**INFORMATION SUPPLIED**

(* ===== verification/BranchPredictor.v ===== *)
(** * The branch predictor ([core_sim/src/branch_predictor.rs])

    A table of two-bit saturating counters, indexed by address.  The
    specification is a clamped sum over the branch outcomes recorded at the
    addresses that share a counter. *)
From S2P Require Import Prelude Vec.

Definition NUM_COUNTERS : Z := 64.

Inductive SaturatingCounter := StronglyUntaken | WeaklyUntaken | WeaklyTaken | StronglyTaken.

#[export] Instance SaturatingCounter_eq_dec : EqDecision SaturatingCounter.
Proof. solve_decision. Defined.

Definition next (c : SaturatingCounter) : SaturatingCounter :=
  match c with
  | StronglyUntaken => WeaklyUntaken
  | WeaklyUntaken => WeaklyTaken
  | WeaklyTaken => StronglyTaken
  | StronglyTaken => StronglyTaken
  end.

Definition prev (c : SaturatingCounter) : SaturatingCounter :=
  match c with
  | StronglyUntaken => StronglyUntaken
  | WeaklyUntaken => StronglyUntaken
  | WeaklyTaken => WeaklyUntaken
  | StronglyTaken => WeaklyTaken
  end.

Record BranchPredictor := mkPredictor { counters : vec SaturatingCounter }.

Section Predictor.
Context (NCOUNTERS : Z).

Definition predictor_new : BranchPredictor := mkPredictor (vnew WeaklyTaken NCOUNTERS).

(** [addr % NCOUNTERS] *)
Definition counter_index {E} (addr : Z) : outcome E Z :=
  if NCOUNTERS =? 0 then Panic DivisionByZero else Ok (addr mod NCOUNTERS).

Definition predict {E} (addr : Z) (p : BranchPredictor) : outcome E bool :=
  i ← counter_index addr;
  counter_state ← vget (counters p) i;
  mret (bool_decide (counter_state = StronglyTaken) || bool_decide (counter_state = WeaklyTaken)).

Definition update_state {E} (addr : Z) (result : bool) : ST BranchPredictor E () :=
  p ← gets (fun p => p);
  i ← lift (counter_index addr);
  c ← lift (vget (counters p) i);
  v ← lift (vset i (if result then next c else prev c) (counters p));
  modify (fun _ => mkPredictor v).

(** A sequence of recorded branches. *)
Fixpoint update_all {E} (hist : list (Z * bool)) : ST BranchPredictor E () :=
  match hist with
  | [] => mret ()
  | (a, taken) :: hist => _ ← update_state a taken; update_all hist
  end.

(** ** Specification *)

(** A counter is a number from 0 to 3. *)
Definition level (c : SaturatingCounter) : Z :=
  match c with StronglyUntaken => 0 | WeaklyUntaken => 1 | WeaklyTaken => 2 | StronglyTaken => 3 end.

Definition clamp_step (n : Z) (taken : bool) : Z :=
  if taken then Z.min 3 (n + 1) else Z.max 0 (n - 1).

(** The outcomes of a history, oldest first, that share the counter of [addr]. *)
Definition outcomes_at (addr : Z) (hist : list (Z * bool)) : list bool :=
  snd <$> filter (fun e => e.1 mod NCOUNTERS = addr mod NCOUNTERS) hist.

Definition spec_level (addr : Z) (hist : list (Z * bool)) : Z :=
  foldl clamp_step 2 (outcomes_at addr hist).

Definition predictor_ok (p : BranchPredictor) : Prop := vlen (counters p) = NCOUNTERS.

Definition counter_at (p : BranchPredictor) (addr : Z) : SaturatingCounter :=
  vcell (counters p) (addr mod NCOUNTERS).

Lemma level_next c : level (next c) = clamp_step (level c) true.
Proof. by destruct c. Qed.

Lemma level_prev c : level (prev c) = clamp_step (level c) false.
Proof. by destruct c. Qed.

Context (HN : 0 < NCOUNTERS).

Lemma counter_index_ok {E} addr : counter_index (E:=E) addr = Ok (addr mod NCOUNTERS).
Proof. unfold counter_index. by destruct (Z.eqb_spec NCOUNTERS 0); [lia|]. Qed.

Lemma predict_level {E} addr p :
  predictor_ok p -> predict (E:=E) addr p = Ok (2 <=? level (counter_at p addr)).
Proof.
  intros Hp. unfold predict. rewrite counter_index_ok. simpl.
  rewrite vget_ok by (rewrite Hp; apply Z.mod_pos_bound; lia). simpl.
  unfold counter_at. by destruct (vcell _ _).
Qed.

Lemma update_state_ok {E} addr taken p :
  predictor_ok p ->
  exists p', update_state (E:=E) addr taken p = (Ok (), p') /\ predictor_ok p' /\
    forall a, level (counter_at p' a)
              = if decide (addr mod NCOUNTERS = a mod NCOUNTERS)
                then clamp_step (level (counter_at p a)) taken else level (counter_at p a).
Proof.
  intros Hp. pose proof (Z.mod_pos_bound addr NCOUNTERS HN) as Hi.
  unfold update_state. st_run. rewrite counter_index_ok. cbn.
  rewrite vget_ok, vset_ok by (rewrite Hp; done).
  eexists. split_and!; [done|done|]. intros a. unfold counter_at. simpl.
  case_decide as He.
  - rewrite He, vcell_vput_eq. destruct taken; [by rewrite level_next|by rewrite level_prev].
  - by rewrite vcell_vput_ne.
Qed.

Lemma update_all_level {E} hist p :
  predictor_ok p ->
  exists p', update_all (E:=E) hist p = (Ok (), p') /\ predictor_ok p' /\
    forall a, level (counter_at p' a) = foldl clamp_step (level (counter_at p a)) (outcomes_at a hist).
Proof.
  revert p. induction hist as [|[b taken] hist IH]; intros p Hp; simpl; [by exists p|].
  destruct (update_state_ok (E:=E) b taken p Hp) as (p1 & H1 & Hp1 & Hl1).
  destruct (IH p1 Hp1) as (p2 & H2 & Hp2 & Hl2).
  exists p2. rewrite (run_ok _ _ _ _ _ H1). split_and!; [done|done|].
  intros a. rewrite Hl2, Hl1. unfold outcomes_at. rewrite filter_cons. simpl.
  by repeat case_decide.
Qed.

Lemma predictor_new_ok : predictor_ok predictor_new.
Proof. done. Qed.

(** C29: The predictor is a table of saturating counters: after any history, the prediction
    for an address is whether the clamped count of the outcomes recorded at the
    addresses that share its counter, started at weakly taken, is at least 2. *)
Theorem prediction_spec {E} hist addr :
  exists p, update_all (E:=E) hist predictor_new = (Ok (), p) /\
    predict (E:=E) addr p = Ok (2 <=? spec_level addr hist).
Proof.
  destruct (update_all_level (E:=E) hist predictor_new predictor_new_ok) as (p & Hp & Hok & Hl).
  exists p. split; [done|]. rewrite predict_level by done. rewrite Hl. done.
Qed.
End Predictor.

Lemma prediction_spec_witness :
  exists p, update_all (E:=never) 64 [(4, false); (68, false); (8, true)] (predictor_new 64) = (Ok (), p) /\
    predict (E:=never) 64 4 p = Ok false.
Proof. exact (prediction_spec 64 ltac:(lia) [(4, false); (68, false); (8, true)] 4). Defined.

**YOUR INSTRUCTIONS**
Every record above must be printed again exactly as it stands.

**RESPONSE AREA**
(* ===== verification/BranchPredictor.v ===== *)
(** * The branch predictor ([core_sim/src/branch_predictor.rs])

    A table of two-bit saturating counters, indexed by address.  The
    specification is a clamped sum over the branch outcomes recorded at the
    addresses that share a counter. *)
From S2P Require Import Prelude Vec.

Definition NUM_COUNTERS : Z := 64.

Inductive SaturatingCounter := StronglyUntaken | WeaklyUntaken | WeaklyTaken | StronglyTaken.

#[export] Instance SaturatingCounter_eq_dec : EqDecision SaturatingCounter.
Proof. solve_decision. Defined.

Definition next (c : SaturatingCounter) : SaturatingCounter :=
  match c with
  | StronglyUntaken => WeaklyUntaken
  | WeaklyUntaken => WeaklyTaken
  | WeaklyTaken => StronglyTaken
  | StronglyTaken => StronglyTaken
  end.

Definition prev (c : SaturatingCounter) : SaturatingCounter :=
  match c with
  | StronglyUntaken => StronglyUntaken
  | WeaklyUntaken => StronglyUntaken
  | WeaklyTaken => WeaklyUntaken
  | StronglyTaken => WeaklyTaken
  end.

Record BranchPredictor := mkPredictor { counters : vec SaturatingCounter }.

Section Predictor.
Context (NCOUNTERS : Z).

Definition predictor_new : BranchPredictor := mkPredictor (vnew WeaklyTaken NCOUNTERS).

(** [addr % NCOUNTERS] *)
Definition counter_index {E} (addr : Z) : outcome E Z :=
  if NCOUNTERS =? 0 then Panic DivisionByZero else Ok (addr mod NCOUNTERS).

Definition predict {E} (addr : Z) (p : BranchPredictor) : outcome E bool :=
  i ← counter_index addr;
  counter_state ← vget (counters p) i;
  mret (bool_decide (counter_state = StronglyTaken) || bool_decide (counter_state = WeaklyTaken)).

Definition update_state {E} (addr : Z) (result : bool) : ST BranchPredictor E () :=
  p ← gets (fun p => p);
  i ← lift (counter_index addr);
  c ← lift (vget (counters p) i);
  v ← lift (vset i (if result then next c else prev c) (counters p));
  modify (fun _ => mkPredictor v).

(** A sequence of recorded branches. *)
Fixpoint update_all {E} (hist : list (Z * bool)) : ST BranchPredictor E () :=
  match hist with
  | [] => mret ()
  | (a, taken) :: hist => _ ← update_state a taken; update_all hist
  end.

(** ** Specification *)

(** A counter is a number from 0 to 3. *)
Definition level (c : SaturatingCounter) : Z :=
  match c with StronglyUntaken => 0 | WeaklyUntaken => 1 | WeaklyTaken => 2 | StronglyTaken => 3 end.

Definition clamp_step (n : Z) (taken : bool) : Z :=
  if taken then Z.min 3 (n + 1) else Z.max 0 (n - 1).

(** The outcomes of a history, oldest first, that share the counter of [addr]. *)
Definition outcomes_at (addr : Z) (hist : list (Z * bool)) : list bool :=
  snd <$> filter (fun e => e.1 mod NCOUNTERS = addr mod NCOUNTERS) hist.

Definition spec_level (addr : Z) (hist : list (Z * bool)) : Z :=
  foldl clamp_step 2 (outcomes_at addr hist).

Definition predictor_ok (p : BranchPredictor) : Prop := vlen (counters p) = NCOUNTERS.

Definition counter_at (p : BranchPredictor) (addr : Z) : SaturatingCounter :=
  vcell (counters p) (addr mod NCOUNTERS).

Lemma level_next c : level (next c) = clamp_step (level c) true.
Proof. by destruct c. Qed.

Lemma level_prev c : level (prev c) = clamp_step (level c) false.
Proof. by destruct c. Qed.

Context (HN : 0 < NCOUNTERS).

Lemma counter_index_ok {E} addr : counter_index (E:=E) addr = Ok (addr mod NCOUNTERS).
Proof. unfold counter_index. by destruct (Z.eqb_spec NCOUNTERS 0); [lia|]. Qed.

Lemma predict_level {E} addr p :
  predictor_ok p -> predict (E:=E) addr p = Ok (2 <=? level (counter_at p addr)).
Proof.
  intros Hp. unfold predict. rewrite counter_index_ok. simpl.
  rewrite vget_ok by (rewrite Hp; apply Z.mod_pos_bound; lia). simpl.
  unfold counter_at. by destruct (vcell _ _).
Qed.

Lemma update_state_ok {E} addr taken p :
  predictor_ok p ->
  exists p', update_state (E:=E) addr taken p = (Ok (), p') /\ predictor_ok p' /\
    forall a, level (counter_at p' a)
              = if decide (addr mod NCOUNTERS = a mod NCOUNTERS)
                then clamp_step (level (counter_at p a)) taken else level (counter_at p a).
Proof.
  intros Hp. pose proof (Z.mod_pos_bound addr NCOUNTERS HN) as Hi.
  unfold update_state. st_run. rewrite counter_index_ok. cbn.
  rewrite vget_ok, vset_ok by (rewrite Hp; done).
  eexists. split_and!; [done|done|]. intros a. unfold counter_at. simpl.
  case_decide as He.
  - rewrite He, vcell_vput_eq. destruct taken; [by rewrite level_next|by rewrite level_prev].
  - by rewrite vcell_vput_ne.
Qed.

Lemma update_all_level {E} hist p :
  predictor_ok p ->
  exists p', update_all (E:=E) hist p = (Ok (), p') /\ predictor_ok p' /\
    forall a, level (counter_at p' a) = foldl clamp_step (level (counter_at p a)) (outcomes_at a hist).
Proof.
  revert p. induction hist as [|[b taken] hist IH]; intros p Hp; simpl; [by exists p|].
  destruct (update_state_ok (E:=E) b taken p Hp) as (p1 & H1 & Hp1 & Hl1).
  destruct (IH p1 Hp1) as (p2 & H2 & Hp2 & Hl2).
  exists p2. rewrite (run_ok _ _ _ _ _ H1). split_and!; [done|done|].
  intros a. rewrite Hl2, Hl1. unfold outcomes_at. rewrite filter_cons. simpl.
  by repeat case_decide.
Qed.

Lemma predictor_new_ok : predictor_ok predictor_new.
Proof. done. Qed.

(** C29: The predictor is a table of saturating counters: after any history, the prediction
    for an address is whether the clamped count of the outcomes recorded at the
    addresses that share its counter, started at weakly taken, is at least 2. *)
Theorem prediction_spec {E} hist addr :
  exists p, update_all (E:=E) hist predictor_new = (Ok (), p) /\
    predict (E:=E) addr p = Ok (2 <=? spec_level addr hist).
Proof.
  destruct (update_all_level (E:=E) hist predictor_new predictor_new_ok) as (p & Hp & Hok & Hl).
  exists p. split; [done|]. rewrite predict_level by done. rewrite Hl. done.
Qed.
End Predictor.

Lemma prediction_spec_witness :
  exists p, update_all (E:=never) 64 [(4, false); (68, false); (8, true)] (predictor_new 64) = (Ok (), p) /\
    predict (E:=never) 64 4 p = Ok false.
Proof. exact (prediction_spec 64 ltac:(lia) [(4, false); (68, false); (8, true)] 4). Defined.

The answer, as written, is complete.